A radiosonde is an instrument carried by balloon to various levels of the atmosphere and transmitting measurements by radio.

Another reason is that on scales large enough for the hydrostatic approximation to be valid, the pressure-gradient force in the equations of motion becomes simpler and density no longer becomes an explicit variable in the tendency equations [4]. Thus,a given geopotential gradient implies the same geostrophic wind at any height, whereas a given horizontal pressure gradient implies different values of the geostrophic wind depending on the density [20].

From the Global Data Assimilation System, three prognostic variables are chosen: geopotential height, air temperature, and relative humidity.

Geopotential Height is the height above sea level of a pressure level. For example, if a station reports that the 500 hPa height at its location is 5600 m, it means that the level of the atmosphere over that station at which the atmospheric pressure is 500 hPa is 5600 meters above sea level.

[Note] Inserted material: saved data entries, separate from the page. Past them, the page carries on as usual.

(* ===== verification/Status.v ===== *)
(** * Status: status codes with a message (src/include/status.h)

    The class [Status], its factories, tests and texts, and the macros that end a function
    on a status that is not [OK].  [operator==] compares the codes alone, so two statuses
    that are equal for it need not be the same value: [status_equiv] is that equivalence,
    and the operations that respect it are [Proper] for it. *)

From stdpp Require Import finite.
From S2P Require Import Prelude CxxString CxxStream Types.

Open Scope Z_scope.

(** The value of an enumerator. *)
Definition code_value (c : StatusCode) : Z :=
  match c with
  | StatusCode.OK => 0 | StatusCode.DONE => 1 | StatusCode.NOT_FOUND => 2
  | StatusCode.ALREADY_EXISTS => 3
  | StatusCode.ERROR => 100 | StatusCode.NOT_IMPLEMENTED => 101 | StatusCode.UNSUPPORTED => 102
  | StatusCode.INVALID_ARGUMENT => 103 | StatusCode.OUT_OF_RANGE => 104
  | StatusCode.IO_ERROR => 200 | StatusCode.CORRUPTED_DATA => 201 | StatusCode.NO_SPACE => 202
  | StatusCode.PAGE_NOT_FOUND => 203
  | StatusCode.TRANSACTION_ERROR => 300 | StatusCode.DEADLOCK => 301
  | StatusCode.SERIALIZATION => 302 | StatusCode.LOCK_TIMEOUT => 303
  | StatusCode.TRANSACTION_ABORTED => 304
  | StatusCode.CONSTRAINT_VIOLATION => 400 | StatusCode.UNIQUE_VIOLATION => 401
  | StatusCode.FOREIGN_KEY_VIOLATION => 402 | StatusCode.CHECK_VIOLATION => 403
  | StatusCode.NOT_NULL_VIOLATION => 404
  | StatusCode.PERMISSION_DENIED => 500 | StatusCode.UNAUTHORIZED => 501
  | StatusCode.OUT_OF_MEMORY => 600 | StatusCode.OUT_OF_DISK => 601
  | StatusCode.TOO_MANY_CONNECTIONS => 602
  | StatusCode.CONNECTION_ERROR => 700 | StatusCode.TIMEOUT => 701
  | StatusCode.SYNTAX_ERROR => 800 | StatusCode.SEMANTIC_ERROR => 801
  | StatusCode.INDEX_ERROR => 900 | StatusCode.DUPLICATE_KEY => 901 | StatusCode.KEY_NOT_FOUND => 902
  end.

(** The name of the enumerator with a value; any other [int] takes the default. *)
Definition codeToString (code : Z) : string :=
  match code with
  | 0 => "OK" | 1 => "DONE" | 2 => "NOT_FOUND" | 3 => "ALREADY_EXISTS"
  | 100 => "ERROR" | 101 => "NOT_IMPLEMENTED" | 102 => "UNSUPPORTED"
  | 103 => "INVALID_ARGUMENT" | 104 => "OUT_OF_RANGE"
  | 200 => "IO_ERROR" | 201 => "CORRUPTED_DATA" | 202 => "NO_SPACE" | 203 => "PAGE_NOT_FOUND"
  | 300 => "TRANSACTION_ERROR" | 301 => "DEADLOCK" | 302 => "SERIALIZATION"
  | 303 => "LOCK_TIMEOUT" | 304 => "TRANSACTION_ABORTED"
  | 400 => "CONSTRAINT_VIOLATION" | 401 => "UNIQUE_VIOLATION" | 402 => "FOREIGN_KEY_VIOLATION"
  | 403 => "CHECK_VIOLATION" | 404 => "NOT_NULL_VIOLATION"
  | 500 => "PERMISSION_DENIED" | 501 => "UNAUTHORIZED"
  | 600 => "OUT_OF_MEMORY" | 601 => "OUT_OF_DISK" | 602 => "TOO_MANY_CONNECTIONS"
  | 700 => "CONNECTION_ERROR" | 701 => "TIMEOUT"
  | 800 => "SYNTAX_ERROR" | 801 => "SEMANTIC_ERROR"
  | 900 => "INDEX_ERROR" | 901 => "DUPLICATE_KEY" | 902 => "KEY_NOT_FOUND"
  | _ => "UNKNOWN"
  end%string.

(** ** The class *)

Record Status := mkStatus { status_code : StatusCode; status_message : string }.

Module Status.

(** Factories *)
Definition new : Status := mkStatus StatusCode.OK "".
Definition of_code (c : StatusCode) : Status := mkStatus c "".
Definition OK (msg : string) : Status := mkStatus StatusCode.OK msg.
Definition Error (msg : string) : Status := mkStatus StatusCode.ERROR msg.
Definition NotFound (msg : string) : Status := mkStatus StatusCode.NOT_FOUND msg.
Definition AlreadyExists (msg : string) : Status := mkStatus StatusCode.ALREADY_EXISTS msg.
Definition NotImplemented (msg : string) : Status := mkStatus StatusCode.NOT_IMPLEMENTED msg.
Definition InvalidArgument (msg : string) : Status := mkStatus StatusCode.INVALID_ARGUMENT msg.
Definition IOError (msg : string) : Status := mkStatus StatusCode.IO_ERROR msg.
Definition Deadlock (msg : string) : Status := mkStatus StatusCode.DEADLOCK msg.
Definition ConstraintViolation (msg : string) : Status := mkStatus StatusCode.CONSTRAINT_VIOLATION msg.
Definition UniqueViolation (msg : string) : Status := mkStatus StatusCode.UNIQUE_VIOLATION msg.
Definition PermissionDenied (msg : string) : Status := mkStatus StatusCode.PERMISSION_DENIED msg.
Definition OutOfMemory (msg : string) : Status := mkStatus StatusCode.OUT_OF_MEMORY msg.
Definition SyntaxError (msg : string) : Status := mkStatus StatusCode.SYNTAX_ERROR msg.

(** Tests *)
Definition ok (s : Status) : bool := bool_decide (status_code s = StatusCode.OK).
Definition isError (s : Status) : bool := negb (ok s).
Definition isNotFound (s : Status) : bool := bool_decide (status_code s = StatusCode.NOT_FOUND).
Definition isAlreadyExists (s : Status) : bool := bool_decide (status_code s = StatusCode.ALREADY_EXISTS).
Definition isDeadlock (s : Status) : bool := bool_decide (status_code s = StatusCode.DEADLOCK).
Definition isConstraintViolation (s : Status) : bool :=
  bool_decide (status_code s = StatusCode.CONSTRAINT_VIOLATION)
  || bool_decide (status_code s = StatusCode.UNIQUE_VIOLATION)
  || bool_decide (status_code s = StatusCode.FOREIGN_KEY_VIOLATION)
  || bool_decide (status_code s = StatusCode.CHECK_VIOLATION)
  || bool_decide (status_code s = StatusCode.NOT_NULL_VIOLATION).

(** Also what [operator<<] writes. *)
Definition toString (s : Status) : string :=
  let result := codeToString (code_value (status_code s)) in
  if bool_decide (status_message s = "") then result else (result ++ ": " ++ status_message s)%string.

(** [operator==] and [operator!=] *)
Definition eqb (s other : Status) : bool := bool_decide (status_code s = status_code other).
Definition neqb (s other : Status) : bool := negb (eqb s other).

End Status.

(** ** The macros *)

(** The rest of the function is the argument before the state.  The argument of the macro is
    an expression, which is written twice: a status that is not [OK] is computed again
    before it is returned. *)
Definition ORANGESQL_CHECK {St : Type} (status : St → St * Status) (rest : St → St * Status) (st : St)
  : St * Status :=
  let '(st, s) := status st in if negb (Status.ok s) then status st else rest st.

(** Here the status is computed once, and the rest runs on the state that it leaves. *)
Definition ORANGESQL_RETURN_IF_ERROR {St : Type} (expr : St → St * Status) (rest : St → St * Status) (st : St)
  : St * Status :=
  let '(st, s) := expr st in if negb (Status.ok s) then (st, s) else rest st.

Definition ORANGESQL_TRY {St : Type} (expr : St → St * bool) (error_msg : string) (rest : St → St * Status)
    (st : St) : St * Status :=
  let '(st, b) := expr st in if negb b then (st, Status.Error error_msg) else rest st.

(** The text that goes to the standard error before the program is aborted, or the rest; the
    status is computed again for the text. *)
Definition ORANGESQL_ASSERT_OK {St A : Type} (status : St → St * Status) (file : string) (line : Z)
    (rest : St → A) (st : St) : string + A :=
  let '(st, s) := status st in
  if negb (Status.ok s) then
    inl ("Assertion failed: " ++ Status.toString (status st).2
         ++ " at " ++ file ++ ":" ++ to_string line ++ endl)%string
  else inr (rest st).

(** ** Texts *)

(** Values and names determine the enumerator. *)
#[export] Instance code_value_inj : Inj (=) (=) code_value.
Proof. by intros [] []. Qed.

Lemma code_name_inj c d : codeToString (code_value c) = codeToString (code_value d) → c = d.
Proof. by destruct c, d. Qed.

Lemma code_name_known c : codeToString (code_value c) ≠ "UNKNOWN"%string.
Proof. by destruct c. Qed.

#[export] Program Instance StatusCode_finite : finite.Finite StatusCode := {|
  finite.enum := [StatusCode.OK; StatusCode.DONE; StatusCode.NOT_FOUND; StatusCode.ALREADY_EXISTS;
    StatusCode.ERROR; StatusCode.NOT_IMPLEMENTED; StatusCode.UNSUPPORTED; StatusCode.INVALID_ARGUMENT;
    StatusCode.OUT_OF_RANGE; StatusCode.IO_ERROR; StatusCode.CORRUPTED_DATA; StatusCode.NO_SPACE;
    StatusCode.PAGE_NOT_FOUND; StatusCode.TRANSACTION_ERROR; StatusCode.DEADLOCK;
    StatusCode.SERIALIZATION; StatusCode.LOCK_TIMEOUT; StatusCode.TRANSACTION_ABORTED;
    StatusCode.CONSTRAINT_VIOLATION; StatusCode.UNIQUE_VIOLATION; StatusCode.FOREIGN_KEY_VIOLATION;
    StatusCode.CHECK_VIOLATION; StatusCode.NOT_NULL_VIOLATION; StatusCode.PERMISSION_DENIED;
    StatusCode.UNAUTHORIZED; StatusCode.OUT_OF_MEMORY; StatusCode.OUT_OF_DISK;
    StatusCode.TOO_MANY_CONNECTIONS; StatusCode.CONNECTION_ERROR; StatusCode.TIMEOUT;
    StatusCode.SYNTAX_ERROR; StatusCode.SEMANTIC_ERROR; StatusCode.INDEX_ERROR;
    StatusCode.DUPLICATE_KEY; StatusCode.KEY_NOT_FOUND] |}.
Next Obligation. apply (bool_decide_unpack _). vm_compute. exact I. Qed.
Next Obligation. intros c. apply (bool_decide_unpack _). by destruct c; vm_compute. Qed.

(** The default of [codeToString] is taken exactly outside the enumeration. *)
Lemma codeToString_unknown z : codeToString z = "UNKNOWN"%string ↔ ∀ c, code_value c ≠ z.
Proof.
  split; [intros Hz c <-; by apply (code_name_known c)|]. intros Hz.
  destruct (decide (0 ≤ z < 903)) as [Hr|Hr].
  - assert (Forall (λ z, codeToString z = "UNKNOWN"%string ∨ Exists (λ c, code_value c = z) (finite.enum StatusCode))
      (seqZ 0 903)) as Hall by (apply (bool_decide_unpack _); vm_compute; exact I).
    rewrite Forall_forall in Hall. destruct (Hall z) as [?|Hex]; [apply elem_of_seqZ; lia|done|].
    apply Exists_exists in Hex as (c & _ & Hc). by destruct (Hz c).
  - destruct z as [|p|p]; [lia| |done]. unfold codeToString.
    do 10 (destruct p as [p|p|]; try reflexivity; try lia).
Qed.

(** A name has no colon, so the text of a status determines its code. *)
Lemma app_colon_inj (a b x y : string) :
  no_char ":" a = true → no_char ":" b = true →
  (x = "" ∨ ∃ x', x = String ":" x') → (y = "" ∨ ∃ y', y = String ":" y') →
  (a +:+ x) = (b +:+ y) → a = b.
Proof.
  revert b. induction a as [|c a IH]; intros [|d b] Ha Hb Hx Hy Heq; cbn in *; [done|..].
  - apply andb_true_iff in Hb as [Hd _]. apply negb_true_iff, bool_decide_eq_false in Hd.
    destruct Hx as [->|[x' ->]]; by simplify_eq.
  - apply andb_true_iff in Ha as [Hd _]. apply negb_true_iff, bool_decide_eq_false in Hd.
    destruct Hy as [->|[y' ->]]; by simplify_eq.
  - apply andb_true_iff in Ha as [_ Ha]. apply andb_true_iff in Hb as [_ Hb].
    simplify_eq. f_equal. by eapply IH.
Qed.

Lemma code_name_no_colon c : no_char ":" (codeToString (code_value c)) = true.
Proof. by destruct c. Qed.

Lemma toString_shape s :
  ∃ x, Status.toString s = (codeToString (code_value (status_code s)) +:+ x) ∧
    (x = "" ∨ ∃ x', x = String ":" x').
Proof.
  unfold Status.toString. case_bool_decide.
  - exists ""%string. split; [by rewrite append_nil|by left].
  - exists (": " +:+ status_message s). split; [done|]. right. by eexists.
Qed.

Lemma toString_code s s' : Status.toString s = Status.toString s' → status_code s = status_code s'.
Proof.
  destruct (toString_shape s) as (x & -> & Hx), (toString_shape s') as (y & -> & Hy).
  intros Heq. apply code_name_inj. eapply app_colon_inj; [apply code_name_no_colon..|exact Hx|exact Hy|exact Heq].
Qed.

(** ** Equality of codes *)

(** [operator==] is an equivalence that forgets the message. *)
Definition status_equiv (s s' : Status) : Prop := Status.eqb s s' = true.

#[export] Instance status_equiv_equivalence : Equivalence status_equiv.
Proof.
  unfold status_equiv, Status.eqb. split.
  - intros s. by apply bool_decide_eq_true.
  - intros s s' H%bool_decide_eq_true. by apply bool_decide_eq_true.
  - intros s1 s2 s3 H1%bool_decide_eq_true H2%bool_decide_eq_true. apply bool_decide_eq_true. congruence.
Qed.

(** What depends on the code alone respects it. *)
#[export] Instance ok_proper : Proper (status_equiv ==> eq) Status.ok.
Proof. intros s s' H%bool_decide_eq_true. unfold Status.ok. by rewrite H. Qed.
#[export] Instance isError_proper : Proper (status_equiv ==> eq) Status.isError.
Proof. intros s s' H. unfold Status.isError. by rewrite H. Qed.
#[export] Instance isConstraintViolation_proper : Proper (status_equiv ==> eq) Status.isConstraintViolation.
Proof. intros s s' H%bool_decide_eq_true. unfold Status.isConstraintViolation. by rewrite H. Qed.
(** The text does not: two equal statuses may be shown differently, and equal texts are of
    equal statuses. *)
Theorem toString_finer :
  (∀ s s', Status.toString s = Status.toString s' → status_equiv s s') ∧
  ∃ s s', status_equiv s s' ∧ Status.toString s ≠ Status.toString s'.
Proof.
  split; [intros s s' H%toString_code; by apply bool_decide_eq_true|].
  exists (Status.Error ""), (Status.Error "disk"). split; [done|by vm_compute].
Qed.

(** ** The argument of a macro *)

(** An expression that changes no state. *)
Definition stable {St : Type} (expr : St → St * Status) : Prop := ∀ st, (expr st).1 = st.

(** For such an expression the two macros do the same; a failing call that is checked with
    [ORANGESQL_CHECK] is otherwise made twice, and its second status is returned, which may
    be [OK]. *)
Theorem check_return_if_error {St : Type} (expr rest : St → St * Status) st :
  stable expr → ORANGESQL_CHECK expr rest st = ORANGESQL_RETURN_IF_ERROR expr rest st.
Proof.
  intros Hs. unfold ORANGESQL_CHECK, ORANGESQL_RETURN_IF_ERROR. specialize (Hs st).
  destruct (expr st) as [st' s] eqn:He. cbn in Hs. subst st'. by rewrite He.
Qed.

Example check_twice :
  let retry (n : nat) := (S n, if decide (n = 0)%nat then Status.Error "busy" else Status.new) in
  ORANGESQL_CHECK retry (λ n, (n, Status.of_code StatusCode.DONE)) 0%nat = (2%nat, Status.new).
Proof. reflexivity. Qed.

(** ** Sequences of checked calls *)

(** A function that is a sequence of [ORANGESQL_RETURN_IF_ERROR] and ends with [OK]. *)
Fixpoint checked_calls {St : Type} (calls : list (St → St * Status)) : St → St * Status :=
  match calls with
  | [] => λ st, (st, Status.new)
  | c :: calls' => ORANGESQL_RETURN_IF_ERROR c (checked_calls calls')
  end.

(** The calls in order, without the checks. *)
Definition run_calls {St : Type} (calls : list (St → St * Status)) (st : St) : St :=
  foldl (λ st c, (c st).1) st calls.

(** Every call before [n] succeeds. *)
Definition succeed {St : Type} (calls : list (St → St * Status)) (st : St) : Prop :=
  ∀ i c, calls !! i = Some c → Status.ok (c (run_calls (take i calls) st)).2 = true.

(** The function runs the calls up to the first one whose status is not [OK], whose status
    and state it returns; [DONE] and [NOT_FOUND], which the header counts among the
    successes, end it as well. *)
Theorem checked_calls_spec {St : Type} (calls : list (St → St * Status)) st :
  (succeed calls st ∧ checked_calls calls st = (run_calls calls st, Status.new)) ∨
  (∃ before c after, calls = before ++ c :: after ∧ succeed before st ∧
     Status.isError (c (run_calls before st)).2 = true ∧
     checked_calls calls st = c (run_calls before st)).
Proof.
  revert st. induction calls as [|c calls IH]; intros st; [left; split; [by intros []|done]|].
  cbn [checked_calls]. unfold ORANGESQL_RETURN_IF_ERROR. destruct (c st) as [st1 s] eqn:Hc.
  destruct (Status.ok s) eqn:Hok; cbn [negb].
  - destruct (IH st1) as [[Hs Hr]|(before & d & after & -> & Hs & Hd & Hr)].
    + left. split; [|cbn; by rewrite Hc]. intros [|i] d Hd; cbn in *; [by simplify_eq; rewrite Hc|].
      rewrite Hc. by apply Hs.
    + right. exists (c :: before), d, after. cbn. rewrite Hc. split_and!; try done.
      intros [|i] e He; cbn in *; [by simplify_eq; rewrite Hc|]. rewrite Hc. by apply Hs.
  - right. exists [], c, calls. change (run_calls [] st) with st. rewrite Hc.
    split_and!; try done. cbn. unfold Status.isError. by rewrite Hok.
Qed.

Geophysical sciences such as meteorology often prefer to express the horizontal pressure gradient force as the gradient of geopotential along a constant-pressure surface, because then it has the properties of a conservative force. For example, the primitive equations which weather forecast models solve use hydrostatic pressure as a vertical coordinate, and express the slopes of those pressure surfaces in terms of geopotential height. As such, this will be a parameter of great interest. From the aforementioned three selected parameters, any other parameter that is needed in the software can be calculated, including the wind. This will be discussed in greater depth in the next chapter.